The quarry, known as the Wiener Graben, is central to both the camp's purpose and its memorial significance. The 186 steps of the "Staircase of Death"—the stone stairway carved into the quarry wall down which prisoners carried blocks of granite weighing up to fifty kilograms—have become one of the most powerful symbols of the camp's brutality. The quarry walls, scarred with the marks of forced extraction, and the parachutists' wall from which prisoners were pushed to their deaths provide a landscape of remembrance that transcends any museum display.

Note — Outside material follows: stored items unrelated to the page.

Lemma handleAddPayment_current_sale_witness :
  let admin :=
    User.mk "1" "admin" "admin123" "Admin User" ADMIN (DEFAULT_PERMISSIONS ADMIN)
      0%Z 0%Z in
  exists s,
    getSale (snd sale_two_items) "c" = Some s /\
    fst (call (fun r => handleAddPayment r (Some s) (Some admin) (Some 500)
                          "Cash" "" sample_env) (snd sale_two_items))
      = PaymentRecorded.
Proof.
  cbv zeta.
  destruct (getSale (snd sale_two_items) "c") as [s |] eqn:Hget;
    [| vm_compute in Hget; discriminate Hget].
  exists s. split; [reflexivity |].
  eapply (proj2 (proj2 (handleAddPayment_current_sale _ _ _ _ _ _ _)));
    try reflexivity.
  - vm_compute in Hget. injection Hget as <-. vm_compute. reflexivity.
  - vm_compute in Hget. injection Hget as <-. vm_compute. discriminate.
Defined.

(** * Sessions *)

(** X19.  For whoever [login] signs in, the two gates on the reports
    agree: the tab is shown exactly when the screen does not turn the
    user away, and that is exactly for "admin".  The user is then
    authenticated, and after [logout] nobody is, whether or not the
    storage could be cleared. *)
Theorem login_reports_gates boot username password storageOk user :
  let res := login boot username password storageOk user in
  fst res = true ->
  isAuthenticated (snd res) = true /\
  reportsTabShown (snd res) = negb (reportsDenied (snd res)) /\
  (reportsTabShown (snd res) = true <-> username = "admin") /\
  (forall ok, isAuthenticated (logout ok (snd res)) = false /\
              reportsTabShown (logout ok (snd res)) = false /\
              reportsDenied (logout ok (snd res)) = true).
Proof.
  cbv zeta. unfold login. rewrite DEMO_USERS_find.
  destruct ((username =? "admin") && (password =? "admin123"))%string eqn:Ea;
    [| destruct ((username =? "sales") && (password =? "sales123"))%string eqn:Es].
  - apply andb_true_iff in Ea. destruct Ea as [Eu _].
    apply String.eqb_eq in Eu. subst. cbn [nth_error DEMO_USERS].
    destruct storageOk; cbn [fst snd]; [intros _ | discriminate].
    split; [reflexivity |]. split; [reflexivity |].
    split; [split; reflexivity |]. intros []; repeat split.
  - apply andb_true_iff in Es. destruct Es as [Eu _].
    apply String.eqb_eq in Eu. subst. cbn [nth_error DEMO_USERS].
    destruct storageOk; cbn [fst snd]; [intros _ | discriminate].
    split; [reflexivity |]. split; [reflexivity |].
    split; [split; discriminate |]. intros []; repeat split.
  - cbn [fst]. discriminate.
Qed.
(** * Whatsup (CV2): orientation search of [whatsup.py]

    A shallow embedding of [src/whatsup.py]: the rotation sweep of
    [detect_faces], the cascade and scale sweep of [try_detect], the
    brightest-side heuristic of [detect_brightest_side], and the argument
    checks of the script body.

    numpy arrays are pixel grids with an explicit shape; slicing and
    [cv2.rotate] are exact and are written out.  The OpenCV operations whose
    results come out of floating-point kernels or trained cascades
    ([resize], [GaussianBlur], [mean], [detectMultiScale], ...) are the
    fields of the interface [OpenCV]; they are total functions there.
    Every detector invocation and every [print] is recorded in an event
    log.  A second embedding of [try_detect] and of the script body writes
    out the one exception the script can meet on a decodable picture, the
    [cv2.error] of [cv2.resize] on an empty source or an empty size. *)

From Stdlib Require Import String ZArith QArith Qabs Bool Lia Lqa List.
Import ListNotations.

Local Open Scope string_scope.
Local Open Scope list_scope.
Local Open Scope Z_scope.

(** ** Python values *)

(** [detect_faces] returns either an [int] or the object [False]. *)
Inductive PyVal : Type :=
| PyInt (z : Z)
| PyBool (b : bool).

(** [v is not False]: an identity test, only the object [False] fails it. *)
Definition is_not_False (v : PyVal) : bool :=
  match v with
  | PyBool false => false
  | _ => true
  end.

(** [v == False]: Python's equality, under which [0 == False] holds. *)
Definition py_eq_False (v : PyVal) : bool :=
  match v with
  | PyBool b => negb b
  | PyInt z => z =? 0
  end.

(** [int(v)]. *)
Definition py_int (v : PyVal) : Z :=
  match v with
  | PyInt z => z
  | PyBool b => if b then 1 else 0
  end.

(** [round(n / d)] for integers [n >= 0], [d > 0]: Python 3 rounds the
    quotient to the nearest integer, halves to the even neighbour.  The
    quotients of the script have denominator 1, 2 or 3, where the float
    quotient rounds like the exact one. *)
Definition round_div (n d : Z) : Z :=
  let q := n / d in
  let r := n mod d in
  if 2 * r <? d then q
  else if d <? 2 * r then q + 1
  else if Z.even q then q else q + 1.

(** [int(math.sqrt(n) / d)]: the integer part of the quotient is that of
    the integer square root divided by [d]. *)
Definition int_sqrt_div (n d : Z) : Z := Z.sqrt n / d.

(** [l[a:b]] for bounds [0 <= a], [0 <= b]: clipped to the list, empty when
    [b <= a]. *)
Definition py_slice {A : Type} (a b : Z) (l : list A) : list A :=
  firstn (Z.to_nat b - Z.to_nat a) (skipn (Z.to_nat a) l).

(** Length of [l[a:b]] for a list of length [n]. *)
Definition slice_len (a b : Z) (n : nat) : nat :=
  (Nat.min (Z.to_nat b) n - Nat.min (Z.to_nat a) n)%nat.

(** ** Images: numpy arrays of shape [(rows, cols)] or [(rows, cols, chans)] *)

(** One pixel: its channel values (one value for a single-channel array). *)
Definition Pixel : Type := list Z.

Record Image : Type := mkImage {
  rows : nat;
  cols : nat;
  chans : nat;
  data : list (list Pixel)
}.

(** [image.shape[:2]] *)
Definition shape (image : Image) : Z * Z :=
  (Z.of_nat (rows image), Z.of_nat (cols image)).

(** [image.size]: the number of array elements. *)
Definition size (image : Image) : Z :=
  Z.of_nat (rows image * cols image * chans image).

(** The grid agrees with the shape. *)
Definition wf_image (image : Image) : Prop :=
  length (data image) = rows image /\
  Forall (fun r => length r = cols image) (data image).

Definition wf_imageb (image : Image) : bool :=
  (length (data image) =? rows image)%nat &&
  forallb (fun r => (length r =? cols image)%nat) (data image).

Definition pixel_at (image : Image) (i j : nat) : Pixel :=
  nth j (nth i (data image) []) [].

Definition tabulate {A : Type} (h w : nat) (f : nat -> nat -> A) : list (list A) :=
  map (fun i => map (fun j => f i j) (seq 0 w)) (seq 0 h).

(** [image[r0:r1, c0:c1]] *)
Definition crop (image : Image) (r0 r1 c0 c1 : Z) : Image :=
  {| rows := slice_len r0 r1 (rows image);
     cols := slice_len c0 c1 (cols image);
     chans := chans image;
     data := map (py_slice c0 c1) (py_slice r0 r1 (data image)) |}.

(** [cv2.rotate(image, cv2.ROTATE_90_CLOCKWISE)]: a new array of shape
    [(cols, rows)] with [dst[i][j] = src[rows - 1 - j][i]]. *)
Definition rotate (image : Image) : Image :=
  {| rows := cols image;
     cols := rows image;
     chans := chans image;
     data := tabulate (cols image) (rows image)
               (fun i j => pixel_at image (rows image - 1 - j) i) |}.

(** [k] successive clockwise quarter turns. *)
Fixpoint rotate_n (k : nat) (image : Image) : Image :=
  match k with
  | O => image
  | S k' => rotate_n k' (rotate image)
  end.

(** ** Dictionaries in insertion order *)

Definition dict (V : Type) : Type := list (string * V).

Fixpoint dict_get {V : Type} (d : dict V) (k : string) : option V :=
  match d with
  | [] => None
  | (k', v) :: d' => if String.eqb k k' then Some v else dict_get d' k
  end.

(** [d[k] = v]: an existing key keeps its place, a new key goes last. *)
Fixpoint dict_set {V : Type} (d : dict V) (k : string) (v : V) : dict V :=
  match d with
  | [] => [(k, v)]
  | (k', v') :: d' =>
      if String.eqb k k' then (k', v) :: d' else (k', v') :: dict_set d' k v
  end.

(** ** The OpenCV and operating-system interfaces *)

(** A detection: the bounding box [(x, y, w, h)]. *)
Record Rect : Type := mkRect { rect_x : Z; rect_y : Z; rect_w : Z; rect_h : Z }.

Class OpenCV : Type := {
  (** [cv2.CascadeClassifier] objects *)
  Cascade : Type;
  (** [cv2.data.haarcascades] *)
  haarcascades : string;
  CASCADE_DO_CANNY_PRUNING : Z;
  CASCADE_FIND_BIGGEST_OBJECT : Z;
  BORDER_DEFAULT : Z;
  CascadeClassifier : string -> Cascade;
  (** [cc.detectMultiScale(image, scaleFactor, minNeighbors, flags, minSize, maxSize)] *)
  detectMultiScale : Cascade -> Image -> Q -> Z -> Z -> Z * Z -> Z * Z -> list Rect;
  imread : string -> Image;
  (** [cv2.convertScaleAbs(image, alpha=, beta=)] *)
  convertScaleAbs : Image -> Q -> Q -> Image;
  (** [cv2.cvtColor(image, cv2.COLOR_BGR2GRAY)] *)
  cvtColor_BGR2GRAY : Image -> Image;
  equalizeHist : Image -> Image;
  (** [cv2.resize(image, (w, h), interpolation = cv2.INTER_CUBIC)] *)
  resize_cubic : Image -> Z * Z -> Image;
  (** [cv2.GaussianBlur(image, ksize, sigmaX)] *)
  GaussianBlur : Image -> Z * Z -> Z -> Image;
  (** [cv2.mean(image)]: a 4-tuple of finite floats, here exact rationals *)
  mean : Image -> Q * Q * Q * Q
}.

Class OS : Type := {
  path_isfile : string -> bool;
  path_abspath : string -> string;
  path_join : string -> string -> string;
  path_stem : string -> string;
  path_suffix : string -> string
}.

(** ** Events and the logging monad *)

Inductive Output : Type :=
| OutStr (s : string)
| OutInt (z : Z).

Section Program.

Context {cv : OpenCV} {os : OS}.

(** One invocation of the detector with its arguments. *)
Record DetectCall : Type := mkDetectCall {
  call_cascade : Cascade;
  call_image : Image;
  call_flags : Z;
  call_min_size : Z * Z;
  call_max_size : Z * Z
}.

Inductive Event : Type :=
| EvDetect (c : DetectCall)
| EvPrint (o : Output).

(** A computation returns its value and the events it produced, in order. *)
Definition M (A : Type) : Type := (A * list Event)%type.

Definition ret {A : Type} (a : A) : M A := (a, []).

Definition bind {A B : Type} (m : M A) (k : A -> M B) : M B :=
  let (a, l1) := m in
  let (b, l2) := k a in
  (b, l1 ++ l2).

Notation "x <- m ;; k" := (bind m (fun x => k))
  (at level 61, m at next level, right associativity).
Notation "m ;;; k" := (bind m (fun _ => k))
  (at level 61, right associativity).

Definition print (o : Output) : M unit := (tt, [EvPrint o]).

(** The detector call of [detect_faces], logged. *)
Definition detect (cc : Cascade) (image : Image) (flags : Z)
    (min_size max_size : Z * Z) : M (list Rect) :=
  (detectMultiScale cc image (13 # 10)%Q 6 flags min_size max_size,
   [EvDetect (mkDetectCall cc image flags min_size max_size)]).

(** How a loop body leaves: by [return v], by running off the end of the
    loop, or (in the model only) by exhausting the unrolling budget. *)
Inductive flow : Type :=
| Return (v : PyVal)
| Fallthrough
| OutOfFuel.

(** ** Module constants *)

(** [debug = False]: the blocks guarded by [if debug:] never run and are
    not embedded. *)
Definition debug : bool := false.

Definition DATA_DIRECTORY : string := haarcascades.

Definition CASCADES_TO_USE : list string :=
  [ "haarcascade_profileface.xml"; "haarcascade_fullbody.xml";
    "haarcascade_frontalface_alt.xml"; "haarcascade_frontalface_default.xml" ].

(** ** [detect_faces] *)

Definition rotation_maximum : Z := 4.

(** The [while counter < rotation_maximum] loop. *)
Fixpoint detect_faces_loop (fuel : nat) (counter : Z) (image : Image)
    (cc : Cascade) (flags min_length max_length : Z) : M flow :=
  match fuel with
  | O => ret OutOfFuel
  | S fuel' =>
      if counter <? rotation_maximum then
        faces_detected <-
          detect cc image flags (min_length, min_length) (max_length, max_length) ;;
        if (0 <? Z.of_nat (length faces_detected)) then
          let rotation := counter * 90 in
          ret (Return (PyInt rotation))
        else
          let image := rotate image in
          let counter := counter + 1 in
          detect_faces_loop fuel' counter image cc flags min_length max_length
      else ret Fallthrough
  end.

Definition detect_faces (image : Image) (cc : Cascade)
    (filename extension : string) (biggest : bool) : M (option PyVal) :=
  let counter := 0 in
  (* side = math.sqrt(image.size) *)
  let min_length := int_sqrt_div (size image) 20 in
  let max_length := int_sqrt_div (size image) 2 in
  let flags := CASCADE_DO_CANNY_PRUNING in
  let flags := if biggest then Z.lor flags CASCADE_FIND_BIGGEST_OBJECT else flags in
  r <- detect_faces_loop (S (Z.to_nat rotation_maximum)) counter image cc
         flags min_length max_length ;;
  match r with
  | Return v => ret (Some v)
  | Fallthrough => ret (Some (PyBool false))
  | OutOfFuel => ret None
  end.

(** ** [detect_brightest_side] *)

(** [max(samples, key = samples.get)]: the keys are visited in insertion
    order and the running maximum is replaced only by a strictly greater
    value. *)
Fixpoint max_scan (best : string) (best_value : Q) (rest : dict Q) : string :=
  match rest with
  | [] => best
  | (k, v) :: rest' =>
      if negb (Qle_bool v best_value) then max_scan k v rest'
      else max_scan best best_value rest'
  end.

(** [None] stands for the [ValueError] of [max] on an empty dictionary. *)
Definition max_key (samples : dict Q) : option string :=
  match samples with
  | [] => None
  | (k, v) :: rest => Some (max_scan k v rest)
  end.

Definition rotation_map : dict Z :=
  [ ("top", 0); ("left", 90); ("bottom", 180); ("right", 270) ].

(** The four slices, inserted in the order of the source. *)
Definition chunks_of (image : Image) : dict Image :=
  let ratio := 3 in
  let boundary := ratio - 1 in
  let '(image_h, image_w) := shape image in
  let chunks := [] in
  let chunks := dict_set chunks "top"
    (crop image 0 (round_div image_h ratio) 0 image_w) in
  let chunks := dict_set chunks "left"
    (crop image 0 image_h 0 (round_div image_w ratio)) in
  let chunks := dict_set chunks "bottom"
    (crop image (round_div (boundary * image_h) ratio) image_h 0 image_w) in
  let chunks := dict_set chunks "right"
    (crop image 0 image_h (round_div (boundary * image_w) ratio) image_w) in
  chunks.

(** One entry of [samples]: resize to 5x5, blur with a 5x5 kernel, first
    component of the mean. *)
Definition sample_of (chunk : Image) : Q :=
  let resize := (5, 5) in
  let blur_kernel := (5, 5) in
  let '(m0, _, _, _) :=
    mean (GaussianBlur (resize_cubic chunk resize) blur_kernel BORDER_DEFAULT) in
  m0.

(** The [for position in chunks] loop filling [samples]. *)
Definition samples_of (chunks : dict Image) : dict Q :=
  fold_left
    (fun samples '(position, chunk) => dict_set samples position (sample_of chunk))
    chunks [].

(** [None] stands for an exception ([ValueError], [KeyError]). *)
Definition detect_brightest_side (image : Image)
    (filename extension : string) : option Z :=
  let chunks := chunks_of image in
  let samples := samples_of chunks in
  match max_key samples with
  | None => None
  | Some max_side => dict_get rotation_map max_side
  end.

(** ** [try_detect] *)

(** The image the cascades are run on: read, contrast-scaled, converted to
    grayscale, equalized; each step rebinds [image]. *)
Definition load_image (filename_full : string) : Image :=
  let image_path := path_abspath filename_full in
  let image := imread image_path in
  let contrast := (125 # 100)%Q in
  let brightness := 0%Q in
  let image := convertScaleAbs image contrast brightness in
  let image := cvtColor_BGR2GRAY image in
  let image := equalizeHist image in
  image.

(** The [while counter >= count_minimum] loop over the sizes. *)
Fixpoint sizes_loop (fuel : nat) (counter count_minimum : Z) (image : Image)
    (cc : Cascade) (filename extension : string) (biggest : bool) : M flow :=
  match fuel with
  | O => ret OutOfFuel
  | S fuel' =>
      if count_minimum <=? counter then
        let '(image_h, image_w) := shape image in
        let resize_h := round_div image_h counter in
        let resize_w := round_div image_w counter in
        let image_resized := resize_cubic image (resize_w, resize_h) in
        results <- detect_faces image_resized cc filename extension biggest ;;
        match results with
        | None => ret OutOfFuel
        | Some results =>
            if is_not_False results then ret (Return results)
            else
              let counter := counter - 1 in
              sizes_loop fuel' counter count_minimum image cc
                filename extension biggest
        end
      else ret Fallthrough
  end.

The memorial's exhibition spaces, renovated and expanded in recent years, provide comprehensive historical context through documents, photographs, personal testimonies, and multimedia installations. The Room of Names lists all known victims, and national memorials erected by the many countries whose citizens were imprisoned here create an international commemorative landscape within the camp's perimeter. The educational programs offered by the memorial attract thousands of students annually, fulfilling the memorial's dual purpose of honoring the dead and educating the living.
The town of Mauthausen below the memorial continues its daily life with the quiet dignity of a community that lives in the permanent shadow of history. The Danube at Mauthausen is broad and calm, and the town's granite architecture—the same stone quarried by the camp's prisoners—serves as a constant, uncomfortable reminder of the connection between the town's traditional industry and the camp's forced labor economy. River cruise ships dock at the town's quay, with shuttle transport to the memorial. The memorial is open year-round, and the seriousness of the visit demands comfortable weather—April through October is most suitable. The experience is emotionally demanding but essential, and most visitors emerge with a deepened understanding of both history's darkest chapter and the imperative of remembrance.